How to self-improve . . .
Days are fraught, nights are sleepless. My husband and I decided there was only one way we could possibly make it to Election Day and beyond without our blood pressures spiking off the charts. We would wean ourselves off of caffeine.
Ordinarily, we fire up our espresso maker several times a day, so we buy coffee beans by the 2.5 pound sacks. I purchased 3 large bags of regular coffee and 1 large and 1 small bag (12 ounces) of decaf. We opened Large Bag #1 and the small bag of decaf, relegating the others to the pantry. The self-improvement adventure had begun.
Day 1: We mix together a scoop of coffee beans from the opened Large Bag #1 and another from the small decaf bag, grind them up, and treat ourselves to a half-caf espresso the first thing in the morning. Not too bad. We do the same after lunch.
Day 2: A repeat of Day 1. Somewhere in the afternoon, my husband asks if I want a “real,” totally-caffeinated, espresso. Our resolve to wean is overcome by a creeping afternoon fatigue. Maybe just this once. Afterwards, we feel guilty but agree that yes, the full-caffeine brew certainly did perk us right up.
Day 3: Repeat of Day 1 morning. I am becoming annoyed that my husband keeps offering to make “real” espresso because, well, doesn’t that defeat our whole purpose? I am suspicious of the afternoon espresso he made because I think I heard the crinkle of only one bag. And, after I drank it, it did make me feel much zippier.
Day 4: See Day #3.
Day 5: I decide that I like the zippy afternoon. I am now grinding beans almost exclusively from regular Large Bag #1, with a sprinkle from small decaf bag just to make things look good.
Day 6: Still doing the half-decaf upon awakening, but now our “second cup” of the morning AND the afternoon is the real deal. We are disappointed in ourselves. What are we, children with no sense of discipline? We resolve to do better.
Day 7: We do not do better. And my husband admits that the full-caffeinated espressos that he’s drinking throughout the day are keeping him up at night. His insomnia is worse than before. We chide ourselves for our caffeine addiction, and begin a second week with an even firmer resolve to reduce our caffeine by half.
Day 8, 9, and 10: We are sticking to the plan, except when we aren’t, because of “special circumstances” that yes, require caffeine, like “I can’t write without it. Yesterday when I had the full-strength stuff my head immediately cleared and my prose was crisp.” Husband is cheating because he has noticed that caffeine really does give him the jolt he needs to dismantle what is left of the garden. Large Bag #1 rests on the kitchen counter and calls to us on the regular. To our shame, we keep answering.

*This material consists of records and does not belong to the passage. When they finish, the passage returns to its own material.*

(* ===== verification/Persist.v ===== *)
(** * Small durable files: the free-page map and the database header
    (storage/free_space_manager.rs, storage/database_header.rs)

    Both are written by the same discipline: serialise, write a temporary
    file, sync it, rename it over the old one.  The file system is a finite map
    from paths to contents, a save is a list of file-system calls, and a crash
    stops that list anywhere, in the middle of a write included.  [bincode] and
    [crc32fast] are third-party crates: they are section variables, with the
    documented round trip as hypotheses. *)
From stdpp Require Import base list gmap strings numbers.
From Stdlib Require Import ZArith Lia Bool.
From S2P Require Import Prelude.

(** ** Paths and the file system *)

(** A path: its parent directory, file stem and extension. *)
Record Path := mkPath { p_dir : string; p_stem : string; p_ext : string }.

#[global] Instance Path_eq_dec : EqDecision Path.
Proof. solve_decision. Defined.
#[global] Instance Path_countable : Countable Path.
Proof.
  apply (inj_countable' (λ p, (p_dir p, p_stem p, p_ext p))
                        (λ t, mkPath (fst (fst t)) (snd (fst t)) (snd t))).
  by intros [].
Defined.

Definition with_extension (p : Path) (ext : string) : Path := mkPath (p_dir p) (p_stem p) ext.

Abbreviation fs := (gmap Path (list Z)).

Inductive fs_op :=
| FsCreate (p : Path)               (* File::create: empty, truncating *)
| FsWrite (p : Path) (b : list Z)   (* write_all at the end of the handle *)
| FsSync (p : Path)
| FsRename (p q : Path).

Definition fs_exec (o : fs_op) (s : fs) : fs :=
  match o with
  | FsCreate p => <[p := []]> s
  | FsWrite p b => alter (λ c, c ++ b) p s
  | FsSync _ => s
  | FsRename p q => match s !! p with Some c => <[q := c]> (delete p s) | None => s end
  end.

Definition fs_run (ops : list fs_op) (s : fs) : fs := foldl (λ s o, fs_exec o s) s ops.

(** The calls in order, each propagated with [?]: [fail_at] is the position of
    the call that reports an I/O error, if any. *)
Definition fs_try (fail_at : option nat) (ops : list fs_op) (s : fs) : fs * outcome unit :=
  match fail_at with
  | Some k => if decide (k < length ops) then (fs_run (take k ops) s, Err Io) else (fs_run ops s, Ok tt)
  | None => (fs_run ops s, Ok tt)
  end.

(** What a crash during [ops] can leave behind: a prefix of the calls, the next
    one possibly a write that got only part of its bytes out. *)
Inductive fs_crash (ops : list fs_op) (s : fs) : fs → Prop :=
| crash_between k : fs_crash ops s (fs_run (take k ops) s)
| crash_in_write k p b n :
    ops !! k = Some (FsWrite p b) →
    fs_crash ops s (fs_exec (FsWrite p (take n b)) (fs_run (take k ops) s)).

(** Write-new-then-rename, as both [save] functions do it. *)
Definition save_ops (tmp path : Path) (chunks : list (list Z)) : list fs_op :=
  FsCreate tmp :: map (FsWrite tmp) chunks ++ [FsSync tmp; FsRename tmp path].

Lemma fs_run_app ops1 ops2 s : fs_run (ops1 ++ ops2) s = fs_run ops2 (fs_run ops1 s).
Proof. apply foldl_app. Qed.

Lemma fs_run_writes tmp chunks s c :
  s !! tmp = Some c →
  fs_run (map (FsWrite tmp) chunks) s = <[tmp := c ++ concat chunks]> s.
Proof.
  revert s c. induction chunks as [|b chunks IH]; intros s c Hc; simpl.
  - by rewrite app_nil_r, insert_id.
  - rewrite (IH _ (c ++ b)) by (by rewrite lookup_alter_eq, Hc).
    apply map_eq. intros p. destruct (decide (tmp = p)) as [<-|].
    + by rewrite !lookup_insert_eq, app_assoc.
    + by rewrite !lookup_insert_ne, lookup_alter_ne by done.
Qed.

Lemma fs_run_save tmp path chunks s :
  tmp ≠ path → fs_run (save_ops tmp path chunks) s !! path = Some (concat chunks).
Proof.
  intros Hne. unfold save_ops. change (fs_run (?o :: ?l) s) with (fs_run l (fs_exec o s)).
  rewrite fs_run_app. rewrite (fs_run_writes _ _ _ []) by apply lookup_insert_eq.
  simpl. rewrite lookup_insert_eq. simpl. by rewrite lookup_insert_eq.
Qed.

(** Before the rename, no call touches any file but the temporary one. *)
Lemma fs_exec_other tmp o s q :
  (o = FsCreate tmp ∨ (∃ b, o = FsWrite tmp b) ∨ o = FsSync tmp) → q ≠ tmp →
  fs_exec o s !! q = s !! q.
Proof.
  intros [->|[[b ->]| ->]] Hq; simpl; [by rewrite lookup_insert_ne|by rewrite lookup_alter_ne|done].
Qed.

Lemma fs_run_other tmp ops s q :
  Forall (λ o, o = FsCreate tmp ∨ (∃ b, o = FsWrite tmp b) ∨ o = FsSync tmp) ops → q ≠ tmp →
  fs_run ops s !! q = s !! q.
Proof.
  intros H Hq. revert s. induction H as [|o ops Ho _ IH]; intros s; simpl; [done|].
  rewrite IH. by eapply fs_exec_other.
Qed.

Lemma save_ops_split tmp path chunks :
  ∃ pre, save_ops tmp path chunks = pre ++ [FsRename tmp path] ∧
    Forall (λ o, o = FsCreate tmp ∨ (∃ b, o = FsWrite tmp b) ∨ o = FsSync tmp) pre.
Proof.
  exists (FsCreate tmp :: map (FsWrite tmp) chunks ++ [FsSync tmp]). split.
  - unfold save_ops. simpl. by rewrite <- app_assoc.
  - constructor; [auto|]. apply Forall_app. split; [|by constructor; auto].
    apply Forall_fmap, Forall_true. simpl. eauto.
Qed.

(** A crash leaves the target file as it was, or complete. *)
Lemma save_crash_atomic tmp path chunks s s' :
  tmp ≠ path → fs_crash (save_ops tmp path chunks) s s' →
  s' !! path = s !! path ∨ s' !! path = Some (concat chunks).
Proof.
  intros Hne Hc. pose proof (fs_run_save tmp path chunks s Hne) as Hfull.
  destruct (save_ops_split tmp path chunks) as (pre & E & Hpre).
  destruct Hc as [k|k p b n Hk]; rewrite E in *.
  - destruct (decide (k ≤ length pre)).
    + left. rewrite take_app_le by done. eapply fs_run_other; [by apply Forall_take|congruence].
    + right. by rewrite take_ge by (rewrite length_app; simpl; lia).
  - left. assert (k < length pre) as Hlt.
    { apply lookup_lt_Some in Hk as Hl. rewrite length_app in Hl. simpl in Hl.
      destruct (decide (k < length pre)); [done|].
      rewrite lookup_app_r in Hk by lia. by replace (k - length pre) with 0 in Hk by lia. }
    rewrite lookup_app_l in Hk by done. rewrite take_app_le by lia.
    assert (p = tmp) as ->.
    { eapply Forall_lookup_1 in Hpre; [|exact Hk].
      destruct Hpre as [?|[[? ?]|?]]; congruence. }
    rewrite (fs_exec_other tmp) by eauto. eapply fs_run_other; [by apply Forall_take|congruence].
Qed.

(** ** Free pages *)

Record FreeSpaceManager := mkFSM { free_pages : gmap Z (list Z) }.

Definition fsm_new : FreeSpaceManager := mkFSM ∅.

(** [map.entry(file_id).or_default().push_back(page_idx)] *)
Definition record_free_page (m : FreeSpaceManager) (file_id page_idx : Z) : FreeSpaceManager :=
  mkFSM (<[file_id := default [] (free_pages m !! file_id) ++ [page_idx]]> (free_pages m)).

(** [map.get_mut(&file_id)?.pop_front()] *)
Definition get_free_page (m : FreeSpaceManager) (file_id : Z) : FreeSpaceManager * option Z :=
  match free_pages m !! file_id with
  | None => (m, None)
  | Some [] => (m, None)
  | Some (p :: q) => (mkFSM (<[file_id := q]> (free_pages m)), Some p)
  end.

Inductive fsm_op :=
| FsmRecord (file_id page_idx : Z)
| FsmGet (file_id : Z).

(** Runs a history; the pages handed out for [f], in order. *)
Definition fsm_exec (o : fsm_op) (m : FreeSpaceManager) : FreeSpaceManager * option (Z * Z) :=
  match o with
  | FsmRecord f p => (record_free_page m f p, None)
  | FsmGet f => let '(m', r) := get_free_page m f in (m', (λ p, (f, p)) <$> r)
  end.

Fixpoint fsm_run (ops : list fsm_op) (m : FreeSpaceManager) : FreeSpaceManager * list (Z * Z) :=
  match ops with
  | [] => (m, [])
  | o :: ops =>
      let '(m1, r) := fsm_exec o m in
      let '(m2, out) := fsm_run ops m1 in (m2, option_list r ++ out)
  end.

Day 11: We are doomed. Large Bag #1 is now about 1/3 full, and the small decaf bag, husband announces, is empty. “We need to buy more decaf,” he says. I sigh and ask if he has looked in the pantry. I know there is a large bag of decaf there from our original big coffee purchase. He insists not, which means I have to play the traditional wife role I deplore and ONCE AGAIN GO LOOKING FOR IT MYSELF.
Wait, what? As suspected, there are three large bags of coffee beans in the pantry. But my husband is right. All of them are regular, caffeinated coffee. I know I bought a large bag of decaf. Have I lost my mind?
We discuss. It’s a sign. Maybe we do not really want to wean ourselves off of caffeine after all. We both acknowledge that in our cheating moments, caffeine made all the difference, got us through the day. There are so few pleasures in this time of Covid—we are rhapsodic about our afternoon jolt. A night or three of insomnia, a sense of the caffeine jitters late in the day—haven’t they been totally worth it?
And then, I pick up the close-to-empty Large Bag #1 and our unthinkable folly is there, right there on the label. In block letters, it says “espresso decaf.” I read it aloud, shrieking, really. My husband keeps shouting, “What!” We start to comprehend.
Whether we were virtuously mixing scoops from the two bags, or cheating by sticking with just Large Bag #1, we have been drinking (unknowingly) 100% decaf for the past 10 days, all the while insisting on the benefits of each supposedly caffeinated cheat. We each blame the other for this embarrassment, though the words are not spoken out loud . . . at least not at first.
Impossible, we declare to each other, a millions times over. The zip, the heroically demolished garden, the crackling prose, the insomnia . . . surely they had to be caffeine-induced! We feel betrayed by Large Bag #1, even as we come to terms with the truth: we had become masters of illusion, inadvertently, to our own selves.
And that’s how we weaned ourselves off of caffeine. Our blood pressure remains unchanged.